False Starts: Count on Failure
Even a world-renowned researcher like Mike Boehnke, the Richard G. Cornell Distinguished University Professor of Biostatistics, knows how it feels. Scary, he says.
As part of a global research team, Boehnke spent a decade laboring, without significant results, to identify the genetic variants that contribute to type 2 diabetes. "In terms of our primary objective," he says, "we failed for ten years."
In the first five-year phase of their study, he and his colleagues typed genetic markers across the genome on 800 families. They found "exactly nothing."
They spent several more years sharing findings with researchers around the world who were doing similar work. Again, Boehnke says, they found "absolutely nothing."
It wasn't until technology caught up with them—chiefly in the form of the Human Genome and HapMap Projects, which together shed light on the common patterns of human genetic variation—that Boehnke and his colleagues tasted success. In 2007, they identified nine different places on the human genome associated with a risk for type 2 diabetes. Time magazine hailed it as one of the top ten medical breakthroughs of the year.
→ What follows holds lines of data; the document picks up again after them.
(** A save and a load in which nothing raises. *)
Lemma save_context_saved
    (env : Env) (chat_id : chat_id_t) (h : History) (w : World) :
  (forall k : nat, (k < 3)%nat -> op_fails env (length (trace w) + k) = false) ->
  save_context env chat_id h w =
    (Ok tt,
     {| db := <[chat_id := BlobJson h]> (db w);
        trace := trace w ++ saved_as chat_id h |}).
Proof.
  intros Hok.
  pose proof (Hok 0%nat ltac:(lia)) as H0. rewrite Nat.add_0_r in H0.
  pose proof (Hok 1%nat ltac:(lia)) as H1.
  pose proof (Hok 2%nat ltac:(lia)) as H2.
  rewrite save_context_run. cbn zeta. now rewrite H0, H1, H2.
Qed.

Lemma get_context_loaded (env : Env) (chat_id : chat_id_t) (w : World) :
  (forall k : nat, (k < 3)%nat -> op_fails env (length (trace w) + k) = false) ->
  get_context env chat_id w =
    (Ok (stored_history (db w) chat_id), extend w (loaded chat_id)).
Proof.
  intros Hok.
  pose proof (Hok 0%nat ltac:(lia)) as H0. rewrite Nat.add_0_r in H0.
  pose proof (Hok 1%nat ltac:(lia)) as H1.
  pose proof (Hok 2%nat ltac:(lia)) as H2.
  rewrite get_context_run. cbn zeta. now rewrite H0, H1, H2.
Qed.

(** X7: with a reachable store, saving a history and then loading the
    chat returns that history: the row written by [save_context] is read
    back by [get_context] as it was given. *)
Theorem save_context_then_get_context
    (env : Env) (chat_id : chat_id_t) (h : History) (w : World)
    (Hok : forall k : nat, (k < 6)%nat -> op_fails env (length (trace w) + k) = false) :
  bind (save_context env chat_id h) (fun _ => get_context env chat_id) w =
    (Ok h,
     {| db := <[chat_id := BlobJson h]> (db w);
        trace := trace w ++ saved_as chat_id h ++ loaded chat_id |}).
Proof.
  unfold bind.
  rewrite save_context_saved by (intros k Hk; apply Hok; lia).
  rewrite get_context_loaded.
  - cbn [db]. rewrite stored_history_insert.
    unfold extend. cbn [db trace]. now rewrite <- app_assoc.
  - intros k Hk. cbn [trace]. rewrite length_app. cbn [length saved_as].
    rewrite <- Nat.add_assoc. apply Hok. lia.
Qed.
How did they persevere? "We kept going because the people who were working on this liked each other and had fun together," Boehnke remembers. During once-a-year gatherings, usually at his home, members of the team would eat, talk science, play the guitar, and sing.
The project leaders all had tenure, which meant job security. They held onto funding, which meant they could support their teams. They had other research to buoy them. And they were lucky. "That didn't mean I didn't wake up at 3 a.m. in a cold sweat, wondering what we were going to do next," Boehnke recalls.
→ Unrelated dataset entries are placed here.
(** * Streaming JSON builders (package json): model and properties

    The Go package exposes two incremental writers, [Builder] for JSON
    objects and [ListBuilder] for JSON lists.  Both are mutable structs that
    are handed around by pointer, share one [io.Writer] with every nested
    child, and keep their first failure in the exported field [Err].

    The model below keeps that shape.  A [world] holds the store of
    [Builder] structs, the store of [ListBuilder] structs and the sinks
    behind the [io.Writer] handles; every method is a computation in the
    state monad [M] over worlds, with the receiver given as a pointer. *)

From stdpp Require Import base option list strings gmap.
From Stdlib Require Import ZArith Strings.Byte Strings.String DecimalString Lia.

(** ** Constants of the package *)

(** [type writerState int] with its three untyped constants. *)
Definition writerState := Z.

Definition startState : writerState := 0%Z.
Definition openedState : writerState := 1%Z.
Definition closedState : writerState := 2%Z.

(** A byte slice; string literals are turned into bytes by [bytes]. *)
Definition bytes (s : string) : list byte := list_byte_of_string s.

Definition openBraceBytes : list byte := bytes "{".
Definition closeBraceBytes : list byte := bytes "}".
Definition openBracketBytes : list byte := bytes "[".
Definition closeBracketBytes : list byte := bytes "]".
Definition colonBytes : list byte := bytes ":".
Definition commaBytes : list byte := bytes ",".

(** ** Values, errors and sinks *)

(** The [interface{}] arguments of [Add] and [AddAll]: strings, integers
    and booleans, and a channel as a value that [json.Marshal] rejects. *)
Inductive value : Type :=
| VString (s : string)
| VInt (n : Z)
| VBool (b : bool)
| VChan.

(** Go [error] values.  [errors_New msg] is [errors.New(msg)];
    [fmt_Errorf_not_string i v] is the error [AddAll] formats for the
    argument [v] at index [i]; [foreign_error] stands for errors made
    outside the package, by a sink's [Write] or by a caller's builder
    function. *)
Inductive error : Type :=
| errors_New (msg : string)
| fmt_Errorf_not_string (i : nat) (v : value)
| foreign_error (code : nat).

(** An [io.Writer] is a handle on a sink held by the world. *)
Definition io_Writer := nat.

(** What one call of [Write] does: accept the whole slice, or accept only
    its first [n] bytes and return an error. *)
Inductive outcome : Type :=
| WriteOk
| WriteFail (n : nat) (err : error).

(** A sink: the bytes accepted so far and the outcomes of its coming
    [Write] calls; once the script is used up every write succeeds (a
    [bytes.Buffer] is a sink with an empty script). *)
Record Sink : Type := mkSink {
  written : list byte;
  script : list outcome
}.

Definition Sink_Write (s : Sink) (p : list byte) : Sink * option error :=
  match script s with
  | [] => (mkSink (written s ++ p) [], None)
  | WriteOk :: rest => (mkSink (written s ++ p) rest, None)
  | WriteFail n err :: rest => (mkSink (written s ++ take n p) rest, Some err)
  end.

#[global] Instance Sink_inhabited : Inhabited Sink := populate (mkSink [] []).

(** [type encoder interface]; [newEncoder] only ever builds a
    [basicEncoder], which embeds the [io.Writer] it writes to. *)
Inductive encoder : Type :=
| basicEncoder (w : io_Writer).

Definition newEncoder (w : io_Writer) : encoder := basicEncoder w.

(** [builderCommon] is implemented by [*Builder] and [*ListBuilder]; an
    interface value is one of the two pointers. *)
Inductive builderCommon : Type :=
| BuilderPtr (p : nat)
| ListBuilderPtr (p : nat).

(** ** The two structs *)

Module Builder.
Record t : Type := mk {
  state : writerState;
  w : io_Writer;
  e : encoder;
  subB : option builderCommon;
  Err : option error
}.
Definition set_state (s : writerState) (b : t) : t :=
  mk s (w b) (e b) (subB b) (Err b).
Definition set_subB (c : option builderCommon) (b : t) : t :=
  mk (state b) (w b) (e b) c (Err b).
Definition set_Err (err : option error) (b : t) : t :=
  mk (state b) (w b) (e b) (subB b) err.
End Builder.

Module ListBuilder.
Record t : Type := mk {
  state : writerState;
  w : io_Writer;
  e : encoder;
  subB : option builderCommon;
  Err : option error
}.
Definition set_state (s : writerState) (b : t) : t :=
  mk s (w b) (e b) (subB b) (Err b).
Definition set_subB (c : option builderCommon) (b : t) : t :=
  mk (state b) (w b) (e b) c (Err b).
Definition set_Err (err : option error) (b : t) : t :=
  mk (state b) (w b) (e b) (subB b) err.
End ListBuilder.

#[global] Instance Builder_inhabited : Inhabited Builder.t :=
  populate (Builder.mk 0%Z 0 (basicEncoder 0) None None).
#[global] Instance ListBuilder_inhabited : Inhabited ListBuilder.t :=
  populate (ListBuilder.mk 0%Z 0 (basicEncoder 0) None None).

(** ** Worlds and the state monad *)

(** The store: [*Builder] and [*ListBuilder] pointers are keys of
    [builders] and [lists]; [nextB] and [nextL] are the next pointers an
    allocation hands out. *)
Record world : Type := World {
  builders : gmap nat Builder.t;
  nextB : nat;
  lists : gmap nat ListBuilder.t;
  nextL : nat;
  sinks : gmap nat Sink
}.

Definition M (A : Type) : Type := world → A * world.

#[global] Instance M_ret : MRet M := λ A a σ, (a, σ).
#[global] Instance M_bind : MBind M :=
  λ A B k m σ, let '(a, σ') := m σ in k a σ'.

(** The effect of a computation, its result dropped. *)
Definition exec {A} (m : M A) (σ : world) : world := (m σ).2.
Definition eval {A} (m : M A) (σ : world) : A := (m σ).1.

Definition getB (b : nat) : M Builder.t := λ σ, (builders σ !!! b, σ).
Definition getL (b : nat) : M ListBuilder.t := λ σ, (lists σ !!! b, σ).

Definition modB (b : nat) (f : Builder.t → Builder.t) : M unit := λ σ,
  (tt, World (<[b := f (builders σ !!! b)]> (builders σ)) (nextB σ)
             (lists σ) (nextL σ) (sinks σ)).
Definition modL (b : nat) (f : ListBuilder.t → ListBuilder.t) : M unit := λ σ,
  (tt, World (builders σ) (nextB σ)
             (<[b := f (lists σ !!! b)]> (lists σ)) (nextL σ) (sinks σ)).

(** [&Builder{...}]: a fresh struct in the store. *)
Definition newB (v : Builder.t) : M nat := λ σ,
  (nextB σ, World (<[nextB σ := v]> (builders σ)) (S (nextB σ))
                  (lists σ) (nextL σ) (sinks σ)).
Definition newL (v : ListBuilder.t) : M nat := λ σ,
  (nextL σ, World (builders σ) (nextB σ)
                  (<[nextL σ := v]> (lists σ)) (S (nextL σ)) (sinks σ)).

(** [w.Write(x)]; the byte count it returns is dropped by every caller. *)
Definition io_Write (w : io_Writer) (x : list byte) : M (option error) := λ σ,
  let '(s, err) := Sink_Write (sinks σ !!! w) x in
  (err, World (builders σ) (nextB σ) (lists σ) (nextL σ) (<[w := s]> (sinks σ))).

(** The two methods of [builderCommon], dispatched on the pointer. *)
Definition builderCommon_closed (c : builderCommon) : M bool :=
  match c with
  | BuilderPtr p => B ← getB p; mret (Builder.state B =? closedState)%Z
  | ListBuilderPtr p => B ← getL p; mret (ListBuilder.state B =? closedState)%Z
  end.

Definition builderCommon_err (c : builderCommon) : M (option error) :=
  match c with
  | BuilderPtr p => B ← getB p; mret (Builder.Err B)
  | ListBuilderPtr p => B ← getL p; mret (ListBuilder.Err B)
  end.

(** [BuilderFunc] and [ListBuilderFunc]: caller code run on a pointer. *)
Definition BuilderFunc : Type := nat → M (option error).
Definition ListBuilderFunc : Type := nat → M (option error).

Section Methods.

(** [json.Marshal] of the standard library: the encoding and the error. *)
Variable Marshal : value → list byte * option error.

(** [basicEncoder.encode]. *)
Definition encode (en : encoder) (arg : value) : M (option error) :=
  match en with
  | basicEncoder w =>
      let '(bs, err) := Marshal arg in
      if err is Some _ then mret None else io_Write w bs
  end.

(** *** Builder *)

Definition Builder_write (b : nat) (x : list byte) : M unit :=
  B ← getB b;
  if Builder.Err B is None then
    err ← io_Write (Builder.w B) x; modB b (Builder.set_Err err)
  else mret tt.

Definition Builder_init (b : nat) : M unit :=
  B ← getB b;
  (if negb (Builder.state B =? startState)%Z
   then modB b (Builder.set_Err
                  (Some (errors_New "Builder init'd after being mutated")))
   else mret tt);;
  Builder_write b openBraceBytes.

Definition NewBuilder (w : io_Writer) : M nat :=
  b ← newB (Builder.mk startState w (newEncoder w) None None);
  Builder_init b;;
  mret b.

Definition Builder_checkSub (b : nat) : M (option error) :=
  B ← getB b;
  (match Builder.Err B, Builder.subB B with
   | None, Some sub =>
       err ← builderCommon_err sub;
       (match err with
        | Some _ => modB b (Builder.set_Err err)
        | None =>
            c ← builderCommon_closed sub;
            if negb c
            then modB b (Builder.set_Err
                           (Some (errors_New "A sub-Builder was not closed")))
            else mret tt
        end);;
       modB b (Builder.set_subB None)
   | _, _ => mret tt
   end);;
  B' ← getB b;
  mret (Builder.Err B').

Definition Builder_preadd (b : nat) (key : string) : M (option error) :=
  B ← getB b;
  (if (Builder.state B =? closedState)%Z
   then modB b (Builder.set_Err
                  (Some (errors_New "Builder mutated after Close()")))
   else mret tt);;
  err ← Builder_checkSub b;
  if err is Some _ then mret err else
  B1 ← getB b;
  (if (Builder.state B1 =? startState)%Z
   then modB b (Builder.set_state openedState)
   else Builder_write b commaBytes);;
  B2 ← getB b;
  kerr ← encode (Builder.e B2) (VString key);
  modB b (Builder.set_Err kerr);;
  Builder_write b colonBytes;;
  B3 ← getB b;
  mret (Builder.Err B3).

Definition Builder_Add (b : nat) (key : string) (v : value) : M unit :=
  err ← Builder_preadd b key;
  if err is Some _ then mret tt else
  B ← getB b;
  verr ← encode (Builder.e B) v;
  modB b (Builder.set_Err verr).

(** The loop of [AddAll]: [args] is what is left of the slice from index
    [i] on. *)
Fixpoint Builder_AddAll_loop (b : nat) (i : nat) (args : list value)
  : M unit :=
  match args with
  | k :: v :: rest =>
      B ← getB b;
      if Builder.Err B is None then
        match k with
        | VString key =>
            Builder_Add b key v;;
            Builder_AddAll_loop b (i + 2) rest
        | _ => modB b (Builder.set_Err (Some (fmt_Errorf_not_string i k)))
        end
      else mret tt
  | _ => mret tt
  end.

Definition Builder_AddAll (b : nat) (args : list value) : M unit :=
  if negb (List.length args mod 2 =? 0)
  then modB b (Builder.set_Err
                 (Some (errors_New "AddAll takes an even number of args")))
  else Builder_AddAll_loop b 0 args.

(** *** ListBuilder, up to its own [Close] *)

Definition ListBuilder_write (b : nat) (x : list byte) : M unit :=
  B ← getL b;
  if ListBuilder.Err B is None then
    err ← io_Write (ListBuilder.w B) x; modL b (ListBuilder.set_Err err)
  else mret tt.

Definition ListBuilder_init (b : nat) : M unit :=
  B ← getL b;
  (if negb (ListBuilder.state B =? startState)%Z
   then modL b (ListBuilder.set_Err
                  (Some (errors_New "ListBuilder init'd after being mutated")))
   else mret tt);;
  ListBuilder_write b openBracketBytes.

Definition NewListBuilder (w : io_Writer) : M nat :=
  b ← newL (ListBuilder.mk startState w (newEncoder w) None None);
  ListBuilder_init b;;
  mret b.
But above all, he says, his colleagues were smart, and they liked and respected one another. "If anybody was going to solve that problem, we were going to do it, or at least be among those who did."
To those in a similar situation today, Boehnke has this advice: "Do what you love. Do what you think is important. Know that success almost always requires failure." Most of all, "try hard to be lucky. Weight the dice so there's a good chance they'll come up in your favor." That means surround yourself with good colleagues—and keep working.